だけど、アビスは全身に纏った水を全て捨てた。それと同時にアビスが今まで操っていた水が元の水へと戻り、アビスの身体は宙に浮き、亜蓮の方へと向かっていた水も重力にしたがって落ちる。アビスが捨てた水の中には俺が含ませた電気が通っている為触れると感電してしまう。その為アビスの周囲の水が邪魔でアビスに近づく事が出来ない。


自然落下に任せてしまえば間違いなくアビスは風のバリアの外に出てしまう為、周囲の水を退かす必要がある。


ここは風属性のエンチャントで吹き飛ばすか?


(いや、大丈夫!僕がやる!)


そう俺が思った時頭の中にアクアの声が響きアクアの背中の上に魔法陣が浮かぶ。ああ、そういえばアクアは氷系統の魔法も使えるんだったな。アクアの魔法詠唱が完成するとアクアは口から圧縮された氷の球を飛ばす。

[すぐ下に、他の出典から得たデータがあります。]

(** * countdown-server: the countdown image server (server.js, final version)

    A shallow embedding of the parts of [server.js] that decide what the
    server shows and when it rebuilds the animation:

    - the time source [getRemainingParts] and the formatter [pad2];
    - the frame renderer [drawCountdownFrame], as the sequence of calls it
      makes on the 2D context;
    - the animation builder [buildCountdownGIF];
    - the GIF endpoint with its cache [gifCache] and its in-flight map
      [gifInFlight], run by an event loop with a microtask queue.

    Instants are integers (milliseconds since the epoch, as [Date.getTime]
    returns them).  The numbers the handler computes from the query are
    integers or NaN. *)

From Stdlib Require Import ZArith Lia List Ascii String.
From stdpp Require Import gmap strings pretty list fin_maps.

Open Scope Z_scope.

(** ** JavaScript values and built-ins used by the server *)

Module Js.

(** A number of the request handler: an integer, or NaN. *)
Inductive jsnum :=
| NaN
| Int (z : Z).

Global Instance jsnum_eq_dec : EqDecision jsnum.
Proof. solve_decision. Defined.

(** [Math.max(a, b)] and [Math.min(a, b)]: NaN if either argument is NaN. *)
Definition Math_max (a b : jsnum) : jsnum :=
  match a, b with
  | Int x, Int y => Int (Z.max x y)
  | _, _ => NaN
  end.

Definition Math_min (a b : jsnum) : jsnum :=
  match a, b with
  | Int x, Int y => Int (Z.min x y)
  | _, _ => NaN
  end.

(** [String(n)]: the decimal numeral of an integer; ["NaN"] for NaN. *)
Definition String_of_Z (z : Z) : string := pretty z.

Definition String_of (n : jsnum) : string :=
  match n with
  | NaN => "NaN"
  | Int z => String_of_Z z
  end.

(** The first [n] characters of [pad] repeated; [cur] is what is left of the
    copy of [pad] being consumed. *)
Fixpoint fill (n : nat) (pad cur : string) : string :=
  match n with
  | O => EmptyString
  | S n' =>
      match cur with
      | String c rest => String c (fill n' pad rest)
      | EmptyString =>
          match pad with
          | String c rest => String c (fill n' pad rest)
          | EmptyString => EmptyString
          end
      end
  end.

(** [s.padStart(targetLength, padString)]. *)
Definition padStart (s : string) (targetLength : nat) (padString : string) : string :=
  let len := String.length s in
  if (targetLength <=? len)%nat then s
  else fill (targetLength - len) padString padString +:+ s.

(** White space that [parseInt] skips (the ASCII part of it).  Query values
    are ASCII strings here.  The white space outside ASCII that [parseInt]
    also skips (U+00A0, U+FEFF, U+2003 and the like) is not modelled: on a
    value that begins with such a character the code reads the number
    after it, which [parseInt] below does not. *)
Definition is_white_space (c : ascii) : bool :=
  match nat_of_ascii c with
  | 9%nat | 10%nat | 11%nat | 12%nat | 13%nat | 32%nat => true
  | _ => false
  end.

Fixpoint trimStart (s : string) : string :=
  match s with
  | String c rest => if is_white_space c then trimStart rest else s
  | EmptyString => s
  end.

Definition digit_value (c : ascii) : option Z :=
  let n := nat_of_ascii c in
  if ((48 <=? n) && (n <=? 57))%nat then Some (Z.of_nat n - 48) else None.
Definition pickImage : M State unit :=
  try_catch
    (hasPermission <- requestPermissions image ;;
     if negb hasPermission then
       emit (Alert_alert "Permission Denied"
               "Storage permission is required to select images.")
     else
       picked <- await (DocumentPicker_pick "image/*") ;;
       match picked with
       | [] => ret tt
       | result :: _ =>
           modify_app (setProcessingStatus ("Uploading image: " ++ pick_name result)) ;;;
           uploadImage (pick_uri result)
       end)
    (fun err =>
       emit (console_error "Error picking image:" [LErr err]) ;;;
       emit (Alert_alert "Error" "Failed to pick image.")).

Definition pickAudio : M State unit :=
  try_catch
    (hasPermission <- requestPermissions audio ;;
     if negb hasPermission then
       emit (Alert_alert "Permission Denied"
               "Storage permission is required to select audio.")
     else
       picked <- await (DocumentPicker_pick "audio/*") ;;
       match picked with
       | [] => ret tt
       | result :: _ =>
           modify_app (setProcessingStatus ("Uploading audio: " ++ pick_name result)) ;;;
           uploadAudio (pick_uri result)
       end)
    (fun err =>
       emit (console_error "Error picking audio:" [LErr err]) ;;;
       emit (Alert_alert "Error" "Failed to pick audio.")).

End Screen.

End MediaAnalyzer.

(* ------------------------------------------------------------------ *)
(** ** src/unnamed/part_001: the timer-driven live camera              *)

Module LiveCamera.

Local Open Scope async_scope.

(** What a timer runs when it fires. *)
Inductive Callback : Type :=
| audioChunkTick      (* the interval callback of the audio timer *)
| processVideoFrameTick (* [processVideoFrame], the frame timer's callback *)
| stopAndUpload.      (* the [setTimeout] callback of an audio tick *)

Record Timer : Type :=
  { timer_id : positive; callback : Callback; delay_ms : Z }.

(** React state, the three refs, and the runtime's timer tables.
    [cameraRef] is [true] when [cameraRef.current] holds the mounted camera. *)
Record State : Type :=
  { hasPermission : bool;
    audioClassification : Js.Value;
    imageClassification : Js.Value;
    cameraRef : bool;
    audioChunkInterval : option positive;
    frameInterval : option positive;
    isRecording : bool;
    intervals : list Timer;
    timeouts : list Timer;
    nextTimer : positive }.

その氷の球がアビスの周りの水に触れると一瞬で氷は凍り、それにアビスも巻き込まれて動きが拘束される。若干蓄積電力は落ちているだろうがまだあの氷には俺の電気が残っている筈だ。その為氷と共に凍らされたアビスに向けて一気に水に含まれていた電気が流れる。


だが、それも一瞬。凍らされた水は粉々に砕け散り、アビスの身体を背中の甲羅から出てきた黒い靄の様な物が覆い、アビスを守っていた。その黒い靄からは紅の不気味な瞳が複数亜蓮を睨んでいた。一応亜蓮の方へとヘイトは向いている様だが、あの靄はいったい何なんだ?


まぁ、良い。媒介を失って自然落下を始めた今のアビスにはあの二人の攻撃をまともに食らうしか選択肢が無いのだからな。


尾根枝は一応、亜蓮のヘイト稼ぎがあるとは言っても保険として姿を消していたのだが、その意味はあまり無かったようだ。


アクアの背中から飛び上がった添島は背中の大剣を颯爽と引き抜いて螺旋状のエネルギーを両手で練って大剣に集中させる。その時の添島は久しぶりに大暴れ出来るという事もあってか、ここ最近では見た事がない程活き活きとしていた。